I found a passage in Lucretius that anticipates Galileo's famous thought experiment about falling objects of different weight falling at the same speed:
And if by chance someone thinks that heavier atoms, in virtue of their more rapid motion straight through the void, could fall from above on the lighter atoms, and that in this way the blows which generate the productive motions could be produced, he has strayed very far from the true account. For everything which falls through water or light air must fall at a speed proportional to their weights, simply because the bulk of the water and the fine nature of the air can hardly delay each other equally, but yield more quickly to the heavier bodies being overwhelmed by them.

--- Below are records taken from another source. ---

(** ** [usePurchaseFlow] *)

(** [purchasePlan] catches everything that its collaborators throw. *)
Lemma purchasePlan_returns (host : Host.t) (w : Provider.t) :
  fst (PaywallProvider.rendered (PaywallProvider.purchasePlan host) w) = Normal tt.
Proof.
  destruct w as [[vis sel load err ps] [c v a ap] st u svc ev].
  unfold PaywallProvider.rendered, PaywallProvider.purchasePlan, Provider.render.
  provider_run.
  destruct sel as [plan |]; [| reflexivity].
  provider_run.
  destruct (Host.purchase host) as [info |]; [| reflexivity].
  destruct (Host.status host) as [status |];
    (destruct ap as [applied |];
     [destruct (JsString.truthy (PromoCode.code (PromoCodeApplication.promoCode applied)));
      [provider_run;
       destruct (redeemPromoCode host _ u JsString.undefined svc) as [[[] | e] svc'] |] |]);
    reflexivity.
Qed.

(** X25.  [handlePurchase] never sets the purchase error of the hook:
    [purchasePlan] reports every failure through the paywall state and
    throws nothing, so after it the hook has an error exactly when the
    purchase state is [error]. *)
Theorem handlePurchase_reports_through_state (host : Host.t) (w : PurchaseFlow.t) :
  let r := PurchaseFlow.handlePurchase host w in
  fst r = Normal tt
  /\ PurchaseFlow.purchaseError (snd r) = None
  /\ PurchaseFlow.provider (snd r)
     = snd (PaywallProvider.rendered (PaywallProvider.purchasePlan host)
              (PurchaseFlow.provider w))
  /\ (PurchaseFlow.hasError (snd r) = true
      <-> PaywallState.purchaseState (Provider.paywallState (PurchaseFlow.provider (snd r)))
          = PurchaseState.error).
Proof.
  intros r. subst r. destruct w as [p e].
  unfold PurchaseFlow.handlePurchase, try_catch, bind, PurchaseFlow.setPurchaseError,
    PurchaseFlow.step, modify.
  cbn [PurchaseFlow.provider PurchaseFlow.purchaseError].
  pose proof (purchasePlan_returns host p) as Hret.
  destruct (PaywallProvider.rendered (PaywallProvider.purchasePlan host) p) as [c p'].
  cbn [fst] in Hret. subst c. cbn [fst snd PurchaseFlow.provider PurchaseFlow.purchaseError].
  repeat split; unfold PurchaseFlow.hasError; cbn [PurchaseFlow.provider PurchaseFlow.purchaseError];
    destruct (PaywallState.purchaseState (Provider.paywallState p')); congruence.
Qed.

(** ** Dates written and read back *)

Section RoundTrip.

Local Open Scope Z_scope.

Lemma digit_digit_char (n : Z) (r : list ascii) :
  0 <= n < 10 -> JsDate.digit (JsDateFormat.digit_char n :: r) = Some (n, r).
Proof.
  intros H.
  assert (Hn : In n [0; 1; 2; 3; 4; 5; 6; 7; 8; 9]) by (cbn; lia).
  cbn in Hn.
  repeat (destruct Hn as [<- | Hn]; [reflexivity |]). destruct Hn.
Qed.

Lemma digit_char_not (c : ascii) (n : Z) :
  JsDate.is_digit c = false -> 0 <= n < 10 -> Ascii.eqb c (JsDateFormat.digit_char n) = false.
Proof.
  intros Hc H.
  assert (Hn : In n [0; 1; 2; 3; 4; 5; 6; 7; 8; 9]) by (cbn; lia).
  cbn in Hn.
  destruct (Ascii.eqb c (JsDateFormat.digit_char n)) eqn:E; [| reflexivity].
  apply Ascii.eqb_eq in E. subst c.
  repeat (destruct Hn as [<- | Hn]; [vm_compute in Hc; discriminate |]). destruct Hn.
Qed.

Lemma digits2_pad2 (n : Z) (r : list ascii) :
  0 <= n < 100 -> JsDate.digits2 (JsDateFormat.pad2 n ++ r)%list = Some (n, r).
Proof.
  intros H. unfold JsDate.digits2, JsDate.pbind, JsDateFormat.pad2, JsDate.pret.
  cbn [app].
  rewrite digit_digit_char by (split; [apply Z.div_pos; lia | apply Z.div_lt_upper_bound; lia]).
  rewrite digit_digit_char by (apply Z.mod_pos_bound; lia).
  f_equal. f_equal. pose proof (Z.div_mod n 10). lia.
Qed.
(** * novel_parser: the resilient crawl engine

    A shallow embedding of the crawl engine of the novel_parser repository
    and the properties its specification states about it.

    - [JS]           the JavaScript values the engine computes with;
    - [Pool]         parser/browserComponents/browser_init.js (session pool),
                     every call completing;
    - [Launch]       the same file with the calls that fail: the launch of
                     the browser, the opening and the set-up of a tab, and
                     the closing of the browser;
    - [Fetch]        parser/browserComponents/fetch_page.js (retrying fetch)
                     over [Pool];
    - [Retry]        the same function over [Launch]: a session that cannot
                     be renewed ends the call;
    - [Decoder]      scripts/cleaners/solveFont.js and decodeObfuscatedText.js;
    - [Orchestrator] parser/parser_init.js with the status writes of
                     parser/components/discover_novel.js and the statements
                     of db/db_init.js, every session renewal completing;
    - [Batch]        the same run with the set-up and the renewals that
                     fail, and with row ids read as JavaScript numbers;
    - [Text]         parser/textProcessing/readability.js ([cleanText]);
    - [Titles]       scripts/cleaners/ChapterCleaning.js ([cleanTitle]);
    - [Contents]     parser/components/discover_novel.js (table of contents);
    - [Files]        parser/textProcessing/font_decoding.js (font files) and
                     src/app/components/epubGenerator.js (names and markup);
    - [Api]          src/app/api/novels (adding a novel).

    Modelling conventions.  The engine is sequential ([await] suspends one
    single thread of control), so every [async] function is a function from
    the state before the call to the state after it.  Everything the
    browser, the clock, the file system and [Math.random] contribute enters
    as an explicit argument (a random draw is a rational [r], [0 <= r < 1]).
    Navigation and reads of a page may throw, and so may reading and
    parsing a font file.  [Pool], [Fetch] and [Orchestrator] describe the
    calls in which starting the browser, opening a tab and closing one
    complete; [Launch], [Retry] and [Batch] add the calls in which they
    throw, each failure being an input of the call.  Timers only pass time
    and are recorded as events where the fetch protocol waits. *)

From Stdlib Require Import ZArith QArith Qround List Sorted String Ascii Lia DecimalString.
From stdpp Require Import base gmap list.

(** ** JavaScript values *)

Module JS.

(** A string is its sequence of UTF-16 code units. *)
Abbreviation jsstring := (list N).

Definition js (s : string) : jsstring := map N_of_ascii (list_ascii_of_string s).
Lemma disconnect_invariant (env : Env) (sid : string) (st : ServerState)
    (L : string -> list AuthenticatedSocket) :
  loop_invariant st L ->
  loop_invariant (step env st (EvDisconnect sid))
                 (live_step env L (EvDisconnect sid)).
Proof.
  intros (Htrack & Hcov & Hown & (Hft & Hfl) & Hpair & Hdist
          & Hreg & Htimed & Hfiled).
  destruct (step_tracks env st L (EvDisconnect sid) Htrack Hcov)
    as (Htrack' & Hcov').
  pose proof (step_owned env st (EvDisconnect sid) Hown) as Hown'.
  assert (Hlis : listeners (step env st (EvDisconnect sid)) = listeners st)
    by apply fold_on_disconnect_listeners.
  assert (Hnext : next_handle (step env st (EvDisconnect sid)) = next_handle st)
    by apply fold_on_disconnect_next.
  split; [exact Htrack'|]. split; [exact Hcov'|]. split; [exact Hown'|].
  split; [|split; [|split; [|split; [|split]]]].
  - split.
    + intros t Hin. rewrite Hnext. apply disconnect_intervals_iff in Hin.
      now apply Hft.
    + intros l Hin. rewrite Hnext. rewrite Hlis in Hin. now apply Hfl.
  - intros t l Ht Hl. apply disconnect_intervals_iff in Ht.
    rewrite Hlis in Hl. now apply Hpair.
  - unfold timers_distinct in *.
    assert (Hsub : forall ls s0,
               NoDup (map timer_handle (intervals s0)) ->
               NoDup (map timer_handle
                        (intervals (fold_left (fun acc l => on_disconnect l acc)
                                              ls s0)))).
    { induction ls as [|l rest IH]; intros s0 H0; simpl; [assumption|].
      apply IH. unfold on_disconnect, prune, clearInterval. simpl.
      clear - H0. induction (intervals s0) as [|t ts IHt]; simpl; [constructor|].
      inversion H0 as [|? ? Hnotin Hrest]; subst.
      destruct (negb (Nat.eqb (timer_handle t) (listener_pingInterval l)));
        simpl; [|now apply IHt].
      constructor; [|now apply IHt].
      intros Hin. apply Hnotin. apply in_map_iff in Hin.
      destruct Hin as (t' & Heq & Hin). apply filter_In in Hin.
      apply in_map_iff. exists t'. tauto. }
    apply Hsub. assumption.
  - (* timers registered *)
    intros t Hin. apply disconnect_intervals_iff in Hin.
    destruct Hin as (Hin & Hkeep). simpl.
    apply filter_In. split; [now apply Hreg|].
    apply negb_true_iff, String.eqb_neq. intros Hsid.
    destruct (Hown t Hin) as (l & Hl & Hid & Hhandle).
    apply (Hkeep l Hl); [congruence|now symmetry].
  - (* registered timed *)
    intros u s Hin. simpl in Hin. apply filter_In in Hin.
    destruct Hin as (Hin & Hsid). apply negb_true_iff, String.eqb_neq in Hsid.
    destruct (Htimed u s Hin) as (t & Ht & Hsock & Huid).
    exists t. split; [|now split].
    apply disconnect_intervals_iff. split; [assumption|].
    intros l Hl Hlsid Heq.
    destruct (Hpair t l Ht Hl Heq) as (Hsame & _).
    apply Hsid. congruence.
  - intros u s Hin. simpl in Hin. apply filter_In in Hin. now apply Hfiled.
Qed.
(** The working image as the specification words it: the raw image is
    rotated first when the camera is inverted, and masked afterwards. *)
Definition workingImage_spec (cam : CameraMetadata) (raw mask : Mat Vec4b)
    (featherSize : Z) : Mat Vec4b :=
  workingImage (oriented cam raw) (usablePixelsRadius cam) mask featherSize.

(** The log entries of the blocks of the function: seed output (lines
    112-117), first debug output (137-141), loading and masking (51-82),
    previous-frame input (89-98). *)
Definition seedLog (dir : string) (flow : Mat Point2f) (bi bi2 : Mat Vec4b) :=
  [EvSaveFlow (dir +:+ "/flow/flow_bottom_secondary.bin") flow;
   EvImwrite (dir +:+ "/flow_images/bottomImage.png") bi;
   EvImwrite (dir +:+ "/flow_images/bottomImage2.png") bi2].

Definition debugLog (dir : string) (bi bi2 warped : Mat Vec4b) :=
  [EvImwrite (dir +:+ "/bottomImage.png") bi;
   EvImwrite (dir +:+ "/bottomImage2.png") bi2;
   EvImwrite (dir +:+ "/bottomWarp2.png") warped].

Definition prepLog (imagesDir poleMaskDir : string)
    (cam cam2 : CameraMetadata) (n : Z) :=
  [EvImread (imagesDir +:+ "/" +:+ cameraId cam +:+ ".png") CV_LOAD_IMAGE_COLOR;
   EvImread (imagesDir +:+ "/" +:+ cameraId cam2 +:+ ".png") CV_LOAD_IMAGE_COLOR;
   EvImread (poleMaskDir +:+ "/" +:+ cameraId cam +:+ ".png") CV_LOAD_IMAGE_COLOR;
   EvImread (poleMaskDir +:+ "/" +:+ cameraId cam2 +:+ ".png") CV_LOAD_IMAGE_COLOR;
   EvCvtColor Primary; EvCvtColor Secondary;
   EvCircleAlphaCut Primary (usablePixelsRadius cam);
   EvCircleAlphaCut Secondary (usablePixelsRadius cam2);
   EvCutRedMask Primary; EvCutRedMask Secondary;
   EvFeather Primary n; EvFeather Secondary n]
  ++ (if flip180 cam2 then [EvFlip Secondary (-1)] else []).

Definition prevLog (dir : string) :=
  if negb (String.eqb dir "NONE") then
    [EvReadFlow (dir +:+ "/flow/flow_bottom_secondary.bin");
     EvImread (dir +:+ "/flow_images/bottomImage.png") CV_LOAD_IMAGE_UNCHANGED;
     EvImread (dir +:+ "/flow_images/bottomImage2.png") CV_LOAD_IMAGE_UNCHANGED]
  else [].

End Summary.

(** The pixel the compositing loop leaves at a position, from the primary
    pixel [p] and the adjusted secondary pixel [q] found there. *)
Definition blendPixel (p q : Vec4b) : Vec4b :=
  let a1 := F32.div (F32.of_Z (v3 p)) f255 in
  let alpha2 := F32.div (F32.of_Z (v3 q)) f255 in
  let mix c1 c2 :=
    F32.to_uchar (F32.add (F32.mul a1 (F32.of_Z c1))
                          (F32.mul (F32.sub F32.one a1) (F32.of_Z c2))) in
  if F32.ltb a1 F32.one && F32.ltb F32.zero alpha2
  then mkVec4b (mix (v0 p) (v0 q)) (mix (v1 p) (v1 q)) (mix (v2 p) (v2 q)) 255
  else p.

(** Every value of an 8-bit channel. *)
Definition bytes : list Z := map Z.of_nat (seq 0 256).

(** ** Classifying the entries of the call log *)

(** Writes to persistent storage. *)
Definition isWrite (e : Event) : bool :=
  match e with
  | EvSaveFlow _ _ | EvImwrite _ _ => true
  | _ => false
  end.

(** The stages that produce the combined image from the flow: warp,
    colour matching, compositing. *)
Definition isMainStage (e : Event) : bool :=
  match e with
  | EvWarpMat | EvRemap _ _ | EvBuildColorModel | EvApplyColorModel
  | EvBlend => true
  | _ => false
  end.

(** Steps that read or write pixels of a working image. *)
Definition isPixelStep (e : Event) : bool :=
  match e with
  | EvCvtColor _ | EvCircleAlphaCut _ _ | EvCutRedMask _ | EvFeather _ _
  | EvFlip _ _ | EvComputeFlow _ _ _ _ _ _ => true
  | _ => isMainStage e
  end.

Definition isComputeFlow (e : Event) : bool :=
  match e with EvComputeFlow _ _ _ _ _ _ => true | _ => false end.



Definition Which_eqb (a b : Which) : bool :=
  match a, b with
  | Primary, Primary | Secondary, Secondary => true
  | _, _ => false
  end.

Definition isFlipOf (w : Which) (e : Event) : bool :=
  match e with EvFlip w' _ => Which_eqb w w' | _ => false end.

(** The mask-building steps on one working image. *)
Definition isMaskStepOf (w : Which) (e : Event) : bool :=
  match e with
  | EvCvtColor w' | EvCircleAlphaCut w' _ | EvCutRedMask w'
  | EvFeather w' _ => Which_eqb w w'
  | _ => false
  end.

(** Some entry satisfying [P] comes strictly before one satisfying [Q]. *)
Fixpoint precedesb (P Q : Event -> bool) (t : list Event) : bool :=
  match t with
  | [] => false
  | e :: t' => (P e && existsb Q t') || precedesb P Q t'
  end.

(** What a path holds, as the two readers see it. *)
Definition storedImage (fs : gmap string File) (path : string)
  : option (Mat Vec4b) :=
  match fs !! path with
  | Some (ImageFile img) => Some img
  | _ => None
  end.


(** A pole mask that is absent, or has no rows or no columns. *)
Definition badMask (fs : gmap string File) (path : string) : Prop :=
  match storedImage fs path with
  | Some m => rows m = 0%nat \/ cols m = 0%nat
  | None => True
  end.

(** The failures the specification calls [MissingResourceError]: an image
    or mask that cannot be loaded, or an empty pole mask. *)
Definition MissingResourceError (e : failure) : Prop :=
  (exists path, e = VrCamException ("failed to load image: " +:+ path)) \/
  (exists p1 p2,
     e = VrCamException ("missing or bad pole mask:" +:+ p1 +:+ "," +:+ p2)).

(** ** Channel ranges, reads and output paths *)

(** A value of an 8-bit channel. *)
Definition isByte (z : Z) : Prop := 0 <= z <= 255.

(** A pixel whose four channels are 8-bit values, as every [Vec4b] is. *)
Definition Vec4b_bytes (p : Vec4b) : Prop :=
  isByte (v0 p) /\ isByte (v1 p) /\ isByte (v2 p) /\ isByte (v3 p).

(** Reads from persistent storage. *)
Definition isRead (e : Event) : bool :=
  match e with
  | EvImread _ _ | EvReadFlow _ => true
  | _ => false
  end.

(** No entry satisfying [Q] comes before the first entry satisfying [P]
    (and there is none at all when [P] never holds). *)
Fixpoint noneBefore (P Q : Event -> bool) (t : list Event) : bool :=
  match t with
  | [] => true
  | e :: t' => if P e then true else negb (Q e) && noneBefore P Q t'
  end.

(** The seven files the function can write (lines 114-116, 138-140, 179). *)
Definition outputPaths (outputDataDir : string) : list string :=
  [outputDataDir +:+ "/flow/flow_bottom_secondary.bin";
   outputDataDir +:+ "/flow_images/bottomImage.png";
   outputDataDir +:+ "/flow_images/bottomImage2.png";
   outputDataDir +:+ "/bottomImage.png";
   outputDataDir +:+ "/bottomImage2.png";
   outputDataDir +:+ "/bottomWarp2.png";
   outputDataDir +:+ "/_bottomCombined.png"].

(** The file system after the seed output (lines 112-117) and after the
    first debug output (lines 137-141). *)
Definition writeSeed (dir : string) (flow : Mat Point2f) (bi bi2 : Mat Vec4b)
    (fs : gmap string File) : gmap string File :=
  <[dir +:+ "/flow_images/bottomImage2.png" := ImageFile bi2]>
    (<[dir +:+ "/flow_images/bottomImage.png" := ImageFile bi]>
       (<[dir +:+ "/flow/flow_bottom_secondary.bin" := FlowFile flow]> fs)).

Definition writeDebug (dir : string) (bi bi2 warped : Mat Vec4b)
    (fs : gmap string File) : gmap string File :=
  <[dir +:+ "/bottomWarp2.png" := ImageFile warped]>
    (<[dir +:+ "/bottomImage2.png" := ImageFile bi2]>
       (<[dir +:+ "/bottomImage.png" := ImageFile bi]> fs)).

(** ** A small concrete rig

    An instance of [Externals], two cameras and a file system, on which the
    function can be run by computation. *)

Module Rig.

(** A flow algorithm that reports no motion. *)
Definition zeroFlow : OpticalFlowInterface :=
  {| computeOpticalFlow I0 I1 prevFlow prevI0 prevI1 hint :=
       Ok (Mat_alloc (Mat_size I0) Point2f_zero) |}.

Definition nth_cam (n : nat) (cams : list CameraMetadata)
  : Outcome CameraMetadata :=
  match cams !! n with
  | Some c => Ok c
  | None => Throw (VrCamException "expected bottom camera")
  end.

Definition centred (rows cols : nat) (radius : Z) (y x : nat) : bool :=
  let dx := Z.of_nat x - Z.of_nat (cols / 2) in
  let dy := Z.of_nat y - Z.of_nat (rows / 2) in
  dx * dx + dy * dy <=? radius * radius.

Definition nearest (fl : InterpolationFlags) (fetch : Z -> Z -> Vec4b)
    (p : Point2f) : Vec4b :=
  fetch (F32.trunc (pty p)) (F32.trunc (ptx p)).

Definition externals (ndebug : bool) : Externals :=
  {| NDEBUG := ndebug;
     getBottomCamModel := nth_cam 0;
     getBottomCamModel2 := nth_cam 1;
     insideUsableRadius := centred;
     marksPole c := u2 c >? 0;
     smoothAlpha plane featherSize i := default 0 (data plane !! i);
     makeOpticalFlowByName name :=
       if String.eqb name "zero" then Ok zeroFlow
       else Throw (VrCamException ("unrecognized flow algorithm: " +:+ name));
     interpolate := nearest;
     buildColorAdjustmentModel _ _ := [];
     applyColorAdjustmentModel img _ := img |}.

Definition cam0 : CameraMetadata := mkCameraMetadata "cam0" 10 true.
Definition cam1 : CameraMetadata := mkCameraMetadata "cam1" 10 true.
Definition cams : list CameraMetadata := [cam0; cam1].

Definition px (b g r a : Z) : Vec4b := mkVec4b b g r a.

(** Two 1 x 2 colour images and their pole masks: the left pixel of each
    view is on the pole (red in the mask). *)
Definition raw0 : Mat Vec4b := mkMat 1 2 [px 10 20 30 255; px 40 50 60 255].
Definition raw1 : Mat Vec4b := mkMat 1 2 [px 1 2 3 255; px 4 5 6 255].
Definition mask : Mat Vec4b := mkMat 1 2 [px 0 0 255 255; px 0 0 0 255].

Definition disk : gmap string File :=
  <["img/cam0.png" := ImageFile raw0]>
  (<["img/cam1.png" := ImageFile raw1]>
  (<["mask/cam0.png" := ImageFile mask]>
  (<["mask/cam1.png" := ImageFile mask]> ∅))).

Definition world : World := mkWorld disk ∅ [].

(** One frame with the debug and seed outputs enabled. *)
Definition frameFrom (prevFrameDataDir : string) (ndebug : bool) (w : World)
  : Outcome (CameraMetadata * Mat Vec4b) * World :=
  @combineBottomImagesWithPoleRemoval (externals ndebug)
    "img" "mask" prevFrameDataDir "out" true true "zero" 0 cams w.

(** The same with no previous frame. *)
Definition frame : bool -> World -> Outcome (CameraMetadata * Mat Vec4b) * World :=
  frameFrom "NONE".

(** The working images of the two views, the combined image and the world
    after the frame. *)
Definition working0 : Mat Vec4b := mkMat 1 2 [px 10 20 30 0; px 40 50 60 255].
Definition masked1 : Mat Vec4b := mkMat 1 2 [px 1 2 3 0; px 4 5 6 255].
Definition working1 : Mat Vec4b := mkMat 1 2 [px 4 5 6 255; px 1 2 3 0].
Definition combined : Mat Vec4b := mkMat 1 2 [px 4 5 6 255; px 40 50 60 255].
Definition final : World := Eval vm_compute in snd (frame false world).


(** A rig without the pole mask of the secondary camera. *)
Definition masklessDisk : gmap string File := delete "mask/cam1.png" disk.
Definition masklessWorld : World := mkWorld masklessDisk ∅ [].


(** The flow of the first frame. *)
Definition flow0 : Mat Point2f := mkMat 1 2 [Point2f_zero; Point2f_zero].
End Rig.

(** * Lemmas *)

(** ** Loop lemmas *)

(** Row-major indexing is injective on in-range columns. *)
Lemma row_major_inj (c y x y' x' : nat) :
  (x < c)%nat -> (x' < c)%nat ->
  (y * c + x = y' * c + x')%nat -> y = y' /\ x = x'.
Proof.
  intros Hx Hx' H.
  assert (y = y') as ->.
  { destruct (Nat.lt_trichotomy y y') as [Hlt|[Heq|Hgt]]; [|assumption|]; nia. }
  split; [reflexivity|lia].
Qed.

Section LoopLemmas.
Context {A : Type}.
Implicit Types (m : Mat A) (f : nat -> nat -> A -> A).

Lemma forRange_S {S} (n : nat) (body : nat -> S -> S) (s : S) :
  forRange (Datatypes.S n) body s = body n (forRange n body s).
Proof.
  unfold forRange. rewrite seq_S, foldl_app. reflexivity.
Qed.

But by contrast, at no time and in no place can the empty void resist any thing, but it must, as its nature demands, go on yielding to it. Therefore, everything must move at equal speed through the inactive void, though they are not given by equal weights. (On the Nature of Things 225, in Brad Inwood and L.P. Gerson, ed., Hellenistic Philosophy: Introductory Readings, p.64.
He's wrong on a number of details here, but it's amazing how close to the truth he is, even on some things Galileo didn't even get right. Lucretius lived in the first half of the first century before Christ. Galileo lived in the 17th century after Christ. There was something like 1650 years between them. Philosophers who say they don't need to bother reading the philosophers of history and just focus on contemporary stuff are opening themselves to missing something that's already been said on their topic, as Galileo did. Of course, ignoring philosophy in other traditions has the same problem, and I don't know much about African or Asian philosophy, but I don't really know where to begin. I've been looking for a good textbook looking at those traditions from an analytic perspective, but I don't know if anything like that exists.
Update: I posted this over at OrangePhilosophy, and it's started to get comments there.